Intercellular cross-talk through lineage-specific gap junction of cancer-associated fibroblasts related to stromal fibrosis and prognosis

Stromal fibrosis in cancer is usually associated with poor prognosis and chemotherapy resistance. It is thought to be caused by fibroblasts; however, the exact mechanism is not yet well understood. The study aimed to identify lineage-specific cancer-associated fibroblast (CAF) subgroup and their associations with extracellular matrix remodeling and clinical significances in various tumor types using single-cell and bulk RNA sequencing data. Through unsupervised clustering, six subclusters of CAFs were identified, including a cluster with exclusively high gap junction protein beta-2 (GJB2) expression. This cluster was named GJB2-positive CAF. It was found to be a unique subgroup of terminally differentiated CAFs associated with collagen gene expression and extracellular matrix remodeling.

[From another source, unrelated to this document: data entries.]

Lemma write_mapping_safe id off bs s : fs_ok s → safe (write_mapping_at id off bs s).
Proof.
  intros Hs. unfold write_mapping_at.
  destruct (open_entry_cases id s Hs) as [E|(e & n & E & Hid & Ho & Hr & Hi & Hno & Hk & Hok & Hg)];
    rewrite (bind_run _ _ _ _ _ E); [by split|].
  rewrite (bind_reg_node _ _ _ _ Hi). apply safe_bind_require; [done|]. intros _.
  apply safe_bind_require; [done|]. intros Hle. open_guards.
  pose proof (node_data n Hok) as Hd. pose proof (node_length n Hok) as Hnl.
  rewrite bind_lift, require_range_ok by lia. eapply put_node_safe; [done|exact Hi|done| |].
  { apply node_ok_contents; [done| |done]. by rewrite length_splice by lia. }
  intros Hs1. apply bump_version_safe; [done| |].
  { cbn. rewrite list_lookup_insert_eq; [eauto|by eapply lookup_lt_Some]. }
  intros vs s' Hs'. stays.
Qed.

Lemma seek_safe id off s : fs_ok s → safe (seek id off s).
Proof.
  intros Hs. unfold seek.
  destruct (open_entry_cases id s Hs) as [E|(e & n & E & Hid & Ho & Hr & Hi & Hno & Hk & Hok & Hg)];
    rewrite (bind_run _ _ _ _ _ E); [by split|].
  unfold live_node. unfold mbind at 1, M_bind at 1. rewrite Hi. cbn [mbind option_bind]. rewrite Hno. cbn [ok_or].
  eapply set_entry_safe; [done|exact E|]. intros s' Hs' _ _ _ _. by split.
Qed.

(** ** Contents *)

(** The bytes of a file as stored: in memory, or on the volume. *)
Definition stored (n : Node) (k : K) : option (list byte) :=
  take (nlength n) <$> match backing n with Some b => disk_content k (as_str b) | None => Some (data n) end.

Lemma fetch_spec n off cnt buf s : disk_good (storage s) → node_ok n → (off + cnt ≤ nlength n)%nat → (cnt ≤ length buf)%nat →
  ∃ r k, fetch n off cnt buf s = (r, mkFs (registry s) (files s) (frames s) k) ∧ r ≠ Panic ∧
    disk_good k ∧ (∀ q, disk_content k q = disk_content (storage s) q) ∧
    (∀ b, r = Ok b → ∃ l, stored n (storage s) = Some l ∧ (cnt = 0 ∨ off + cnt ≤ length l)%nat ∧
       b = slice l off cnt ++ drop cnt buf) ∧
    (backing n = None → is_ok r = true).
Proof.
  intros Hgd Hok Hle Hb. pose proof (node_data n Hok) as Hd. pose proof (node_length n Hok) as Hl.
  assert (Hsl : ∀ l : list byte, slice (take (nlength n) l) off cnt = slice l off cnt).
  { intros l. unfold slice. by rewrite !take_drop_commute, take_take, Nat.min_l by lia. }
  unfold fetch, stored. destruct (backing n) as [p|].
  - unfold disk_read. destruct (read_disk_file (as_str p) off (take cnt buf) (storage s)) as [[r chunk] k] eqn:Hrd.
    destruct (disk_read_law _ _ _ _ _ _ _ Hgd Hrd) as (Hp & Hlen & Hgd' & Hc & Hread).
    rewrite length_take, Nat.min_l in Hlen by lia.
    unfold mbind, M_bind at 1. cbv beta zeta. rewrite Hrd. destruct r as [c|e|]; [|exists (Err Io), k|]; [|by split_and!|done].
    unfold require, guard_ok. destruct (Nat.eqb c cnt) eqn:E; [|by exists (Err Io), k]. apply Nat.eqb_eq in E as ->.
    eexists _, k. split; [reflexivity|]. split_and!; try done. intros b [= <-].
    destruct (Hread cnt eq_refl) as (_ & l & Hcont & Hll & Htk). rewrite Hcont.
    exists (take (nlength n) l). split_and!; [done|rewrite length_take; lia|]. rewrite Hsl, <-Htk, take_ge by lia.
    unfold splice. by rewrite Hlen.
  - rewrite bind_lift, require_range_ok by lia. destruct s as [r t f k]. eexists _, k. split; [reflexivity|].
    split_and!; try done. intros b [= <-]. exists (take (nlength n) (data n)).
    split_and!; [done|rewrite length_take; lia|]. rewrite Hsl. unfold splice. rewrite length_slice by lia. done.
Qed.

(** What a read at [off] of the open description [e] delivers. *)
Definition delivers (e : OpenFileDescription) (n : Node) (off : nat) (buf : list byte) s (c : nat) (b : list byte) : Prop :=
  (off ≤ nlength n)%nat ∧ c = Nat.min (nlength n - off) (length buf) ∧
  ∃ l, stored n (storage s) = Some l ∧ (c = 0 ∨ off + c ≤ length l)%nat ∧
    b = fr_overlay (onode e) (ogeneration e) off (slice l off c) (frames s) ++ drop c buf.

Lemma splice_prefix (d t d' : list byte) : length d' = length d → splice (d ++ t) 0 d' = d' ++ t.
Proof. intros Hl. unfold splice. cbn [take app plus]. by rewrite Hl, drop_app_length. Qed.

Lemma read_from_spec id pos buf gen s : fs_ok s →
  ∃ r s', read_from id pos buf gen s = (r, s') ∧ r ≠ Panic ∧ fs_ok s' ∧ registry s' = registry s ∧
    frames s' = frames s ∧ (∀ q, disk_content (storage s') q = disk_content (storage s) q) ∧
    (∀ e n, files s !! id = Some e → ooccupied e = true → nodes (registry s) !! onode e = Some n →
       let off := default (offset e) pos in
       (∀ c b, r = Ok (c, b) → delivers e n off buf s c b ∧
          files s' = match pos with None => <[id := set_offset (off + c)%nat e]> (files s) | Some _ => files s end) ∧
       (gen = None → backing n = None → (off ≤ nlength n)%nat → is_ok r = true)).
Proof.
  intros Hs. unfold read_from.
  destruct (open_entry_cases id s Hs) as [E|(e & n & E & Hid & Ho & Hr & Hi & Hno & Hk & Hok & Hg)];
    rewrite (bind_run _ _ _ _ _ E).
  { eexists _, s. split; [reflexivity|]. split_and!; try done. intros e n Hid Ho. exfalso.
    unfold open_entry, get_mut in E. rewrite Hid in E. cbn [mbind option_bind] in E.
    destruct (vo_entries _ _ Hs id e Hid Ho) as [Hr _]. rewrite Ho, (proj2 (Z.ltb_lt _ _)) in E by done. done. }
  rewrite (bind_reg_generation _ _ _ _ Hg). unfold require. rewrite bind_guard.
  destruct (match gen with Some v => _ | None => _ end) eqn:Hgen.
  2: { eexists _, s. split; [reflexivity|]. split_and!; try done. intros e' n' _ _ _. split; [done|].
       intros ->. done. }
  unfold live_node. unfold mbind at 1, M_bind at 1. rewrite Hi. cbn [mbind option_bind]. rewrite Hno. cbn [ok_or].
  set (off := default (offset e) pos). rewrite bind_guard.
  destruct (Nat.leb off (nlength n)) eqn:Hoff; open_guards.
  2: { eexists _, s. split; [reflexivity|]. split_and!; try done. intros e' n' Hid' _ Hi'.
       assert (e' = e) as -> by congruence. assert (n' = n) as -> by congruence. fold off. split; [done|lia]. }
  set (cnt := Nat.min (nlength n - off) (length buf)).
  destruct (fetch_spec n off cnt buf s (fs_disk _ Hs) Hok) as (r & k & Ef & Hrp & Hgd & Hc & Hb & Hmem); [lia|lia|].
  rewrite (bind_run _ _ _ _ _ Ef). destruct r as [b|x|]; [|eexists _, _; split; [reflexivity|]|done].
  2: { split_and!; try done; [by apply fs_ok_mk; [apply Hs|]|]. intros e' n' Hid' _ Hi'. assert (n' = n) as -> by congruence. split; [done|].
       intros _ Hbk _. by specialize (Hmem Hbk). }
  destruct (Hb b eq_refl) as (l & Hst & Hl & ->). rewrite bind_gets. cbn [frames].
  assert (Hsl : length (slice l off cnt) = cnt) by (unfold slice; rewrite length_take, length_drop; lia).
  rewrite (take_app_length' (slice l off cnt)) by done.
  rewrite splice_prefix by (by rewrite fr_overlay_length).
  set (s1 := mkFs (registry s) (files s) (frames s) k). assert (Hs1 : fs_ok s1) by (by apply fs_ok_mk; [apply Hs|]).
  set (out := fr_overlay _ _ _ _ _ ++ _).
  assert (Hdel : delivers e n off buf s cnt out) by (split_and!; [done|done|by exists l]).
  assert (E1 : open_entry id s1 = (Ok e, s1)) by (unfold open_entry in *; injection E as E; by rewrite <-E).
  destruct pos as [p|]; cbn [default from_option] in *.
  - rewrite (bind_ok _ _ s1 tt s1) by by rewrite (bind_ok _ _ _ _ _ E1).
    eexists _, s1. split; [reflexivity|]. split_and!; try done. intros e' n' Hid' _ Hi'.
    assert (e' = e) as -> by congruence. assert (n' = n) as -> by congruence. split; [|done].
    by intros c b [= <- <-].
  - set (s2 := mkFs (registry s) (<[id := set_offset (off + cnt) e]> (files s)) (frames s) k).
    rewrite (bind_ok _ _ s1 tt s2) by (unfold set_entry; by rewrite (bind_ok _ _ _ _ _ E1)).
    eexists _, s2. split; [reflexivity|]. split_and!; try done.
    + apply fs_ok_mk; [|done]. eapply (vfs_ok_entry (registry s)); [apply Hs|exact Hid|done..].
    + intros e' n' Hid' _ Hi'. assert (e' = e) as -> by congruence. assert (n' = n) as -> by congruence.
      split; [|done]. by intros c b [= <- <-].
Qed.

GJB2-positive CAFs showed higher communication frequency with vascular endothelial cells and cancer cells than GJB2-negative CAFs. Moreover, GJB2 was poorly expressed in normal tissues, indicating that its expression is dependent on interaction with other cells, including vascular endothelial cells and cancer cells. Finally, the study investigated the clinical significance of GJB2 signature score for GJB2-positive CAFs in cancer and found a correlation with poor prognosis. These results suggest that GJB2-positive CAF is a unique fibroblast subtype involved in extracellular matrix remodeling, with significant clinical implications in cancer.